Au préalable, il ne fait aucun doute que les associations exposantes ont intérêt à demander l'annulation de la décision entreprise.  En autorisant l'utilisation de l'aérodrome de Pontoise-Cormeilles-en-Vexin par des avions plus lourds, cette décision est en effet susceptible d'augmenter à la fois l'importance du trafic aérien et des nuisances sonores induites par cet aérodrome.  Elle porte donc atteinte aux intérêts dont les associations exposantes assurent la défense.

Tant le nom que l'objet statutaire de l'association de défense des intérêts des riverains de l'aérodrome de Pontoise-Cormeilles (D.I.R.A.P.) démontrent qu'elle a intérêt à empêcher cette nuisance sonore supplémentaire.

Cette augmentation de trafic préjudicie également à la qualité naturelle du site du Vexin français que l'association des Amis du Vexin français s'est engagée à protéger aux termes de son objet statutaire.

Elle préjudicie de même à la qualité du site de Grisy-les-Plâtres, qui est susceptible d'être survolé par des aéronefs plus imposants, alors que l'Association pour /a protection du site de Grisy-les-Plâtres s'est donné pour but la « conservation du caractère exceptionnel » de ce village.

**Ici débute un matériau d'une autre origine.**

(** ** Buffers *)

Lemma overwrite_length buf at_ data : 0 <= at_ → at_ + Z.of_nat (length data) <= Z.of_nat (length buf) → length (overwrite buf at_ data) = length buf.
Proof. intros. unfold overwrite. lengths. Qed.
Lemma overwrite_take buf at_ data : at_ <= Z.of_nat (length buf) → take (Z.to_nat at_) (overwrite buf at_ data) = take (Z.to_nat at_) buf.
Proof. intros. unfold overwrite. rewrite take_app_length'; [done|]. lengths. Qed.
Lemma overwrite_range buf at_ data r : 0 <= at_ <= Z.of_nat (length buf) → 0 <= r <= Z.of_nat (length data) →
  range at_ (at_ + r) (overwrite buf at_ data) = take (Z.to_nat r) data.
Proof.
  intros. unfold overwrite, range, slice. replace (Z.to_nat (at_ + r)) with (Z.to_nat at_ + Z.to_nat r)%nat by lia.
  rewrite <-take_drop_commute. rewrite drop_app_length' by (lengths). by rewrite take_app_le by lia.
Qed.
Lemma range_lookup a b buf i : (i < Z.to_nat b - Z.to_nat a)%nat → range a b buf !! i = buf !! (Z.to_nat a + i)%nat.
Proof. intros. unfold range, slice. rewrite lookup_drop, lookup_take_lt by lia. done. Qed.
Lemma range_lookup_ge a b buf i : (Z.to_nat b - Z.to_nat a <= i)%nat → range a b buf !! i = None.
Proof. intros. apply lookup_ge_None_2. unfold range, slice. lengths. Qed.
Lemma overwrite_lookup buf at_ data i : at_ <= Z.of_nat (length buf) → ((i < Z.to_nat at_)%nat ∨ (Z.to_nat at_ + length data <= i)%nat) →
  overwrite buf at_ data !! i = buf !! i.
Proof.
  intros Hat Hi. unfold overwrite. assert (Hl : length (take (Z.to_nat at_) buf) = Z.to_nat at_) by (lengths).
  destruct Hi as [Hi|Hi].
  - rewrite lookup_app_l by lia. by apply lookup_take_lt.
  - rewrite lookup_app_r by lia. rewrite lookup_app_r by lia. rewrite lookup_drop. f_equal. lia.
Qed.
Lemma overwrite_other buf at_ data a b : 0 <= a → 0 <= at_ <= Z.of_nat (length buf) →
  b <= at_ ∨ at_ + Z.of_nat (length data) <= a → range a b (overwrite buf at_ data) = range a b buf.
Proof.
  intros Ha Hat Hd. apply list_eq. intros i. destruct (decide (i < Z.to_nat b - Z.to_nat a)%nat) as [Hi|Hi].
  - rewrite !range_lookup by done. apply overwrite_lookup; [lia|]. destruct Hd; [left|right]; lia.
  - rewrite !range_lookup_ge by lia. done.
Qed.
Lemma plan_ok slots : ∀ js index n budget failed, Forall2 slot_inv js slots → Forall (λ s, sl_done s = false → sl_error s = None) slots →
  Z.of_nat n <= queue_depth o → 0 <= budget <= max_batch_bytes o → plan_spec js slots index n budget failed (plan o slots index n budget failed).
Proof.
  induction slots as [|s slots IH]; intros js index n budget failed Hs He Hn Hb; inversion Hs as [|j ? js' ? Hj Hjs]; subst.
  { cbn [plan]. split; cbn; try done; try lia; try (by left); constructor. }
  apply Forall_cons in He as [He1 He]. cbn [plan]. destruct (sl_done s) eqn:Hd.
  { eapply (plan_skip _ _ s s _ _ _ _ _ failed); [done|done|done|done|done|by left|by apply IH]. }
  specialize (He1 eq_refl). destruct (Z.eqb_spec (Z.of_nat n) (queue_depth o)) as [E|Hne]; [by apply plan_stop; [|lia|lia|left]|].
  destruct (kind_length (jb_buffer (sl_job s))) as [kind len] eqn:Ekl.
  assert (Hkl : kind = job_kind j ∧ len = job_len j).
  { destruct Hj as (_ & _ & _ & Hj). unfold job_kind, job_len. destruct (jb_buffer j), (jb_buffer (sl_job s)); try done; cbn in Ekl |- *; injection Ekl as <- <-.
    - destruct Hj as [-> _]. done.
    - specialize (Hj He1). destruct Hj as [-> _]. done.
    - destruct Hj as [-> _]. done.
    - by rewrite Hj. }
  destruct Hkl as [-> ->]. pose proof Hj as (Hf & Hoff & Hp & Hbuf).
  destruct ((job_len j =? sl_progress s) && negb (is_sync (job_kind j))) eqn:Efull.
  { apply andb_true_iff in Efull as [Efull%Z.eqb_eq _].
    eapply (plan_skip _ _ s (set_done s true) _ _ _ _ _ failed); [|done|congruence|done|done|by left|by apply IH].
    split_and!; [done|done|cbn; lia|cbn; lia|]. cbn [set_done sl_job sl_progress sl_done sl_error]. destruct (jb_buffer j), (jb_buffer (sl_job s)); try done.
    destruct Hbuf as [-> _]. split; [done|]. intros. lia. }
  destruct ((budget =? 0) && negb (job_len j =? 0)) eqn:Ebud.
  { apply andb_true_iff in Ebud as [Ebud%Z.eqb_eq _]. apply plan_stop; [done|lia|lia|by right]. }
  destruct (checked_add (jb_offset (sl_job s)) (sl_progress s)) as [offset|] eqn:Eoff.
  2: { eapply (plan_skip _ _ s (fail_slot s EOVERFLOW) _ _ _ _ _ true); [|done|congruence|done|done|by right|by apply IH].
       split_and!; [done|done|cbn; lia|cbn; lia|]. cbn [fail_slot sl_job sl_progress sl_done sl_error]. destruct (jb_buffer j), (jb_buffer (sl_job s)); try done.
       destruct Hbuf as [-> _]. done. }
  assert (Hoffset : offset = jb_offset j + sl_progress s) by (unfold checked_add in Eoff; case_match; [|done]; injection Eoff as <-; lia).
  set (count := ((job_len j - sl_progress s) `min` budget) `min` U32_MAX).
  assert (Hc : 0 <= count <= U32_MAX ∧ sl_progress s + count <= job_len j ∧ count <= budget ∧ (is_sync (job_kind j) = false → 0 < count)).
  { unfold count, U32_MAX in *. split_and!; try lia. intros Hsync. rewrite Hsync, andb_true_r in Efull. apply Z.eqb_neq in Efull.
    apply andb_false_iff in Ebud as [Ebud%Z.eqb_neq|Ebud%negb_false_iff%Z.eqb_eq]; lia. }
  destruct Hc as (Hc1 & Hc2 & Hc3 & Hc4).
  destruct (match jb_buffer (sl_job s) with BOwnedRead b => (set_buffer s (BOwnedRead []), Some b) | _ => (s, None) end) as [s' owned] eqn:Es'.
  assert (Hs' : sl_progress s' = sl_progress s ∧ sl_done s' = false ∧ sl_error s' = None ∧ jb_file (sl_job s') = jb_file j ∧ jb_offset (sl_job s') = jb_offset j).
  { destruct (jb_buffer (sl_job s)); injection Es' as <- <-; done. }
  destruct Hs' as (Hp' & Hd' & He' & Hf' & Ho').
  set (op := MakePending _ _ _ _ _ _ _ _ _). assert (Hlen : pd_len op = count) by (unfold op, pd_len; cbn; lia).
  rewrite <-Hlen at 1. apply plan_push; [|done|done|done|done|lia|lia|rewrite Hlen; apply IH; (done || lia)].
  split; cbn [op pd_file pd_offset pd_kind pd_job pd_owned_start]; rewrite ?Hlen, ?Hp'; try done; try lia.
  destruct (jb_buffer j) eqn:Ej, (jb_buffer (sl_job s)) eqn:Es; try done; injection Es' as <- <-; rewrite ?Es; cbn [set_buffer set_job sl_job jb_buffer op pd_owned];
    first [done|by apply Hbuf|by destruct Hbuf as [-> _]].
Qed.
End Plan.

Enfin, l'augmentation du trafic aérien et des nuisances sonores qu'il provoque est totalement contraire tant aux objectifs de la charte du Parc naturel régional du Vexin français que de la lettre de son article 9-3.  L'intérêt à agir de l'Union des amis du parc naturel régional du Vexin français est donc tout aussi certaine.

C'est par conséquent à juste titre que ces associations ont demandé au Ministre de l'Equipement de retirer son arrêté en date du 13 novembre 1998 entaché de multiples illégalités.

1.En premier lieu, l'arrêté est entaché de détournement de pouvoir puisqu'il visait à permettre à la Compagnie Debonnair Airways d'utiliser l'aérodrome de Pontoise-Cormeilles-en-Vexin alors que ni l'article R. 221-3 du Code de l'aviation civile, ni aucune autre disposition, ne confère au Ministre de l'Equipement le pouvoir de poursuivre un tel but, étranger à l'intérêt général.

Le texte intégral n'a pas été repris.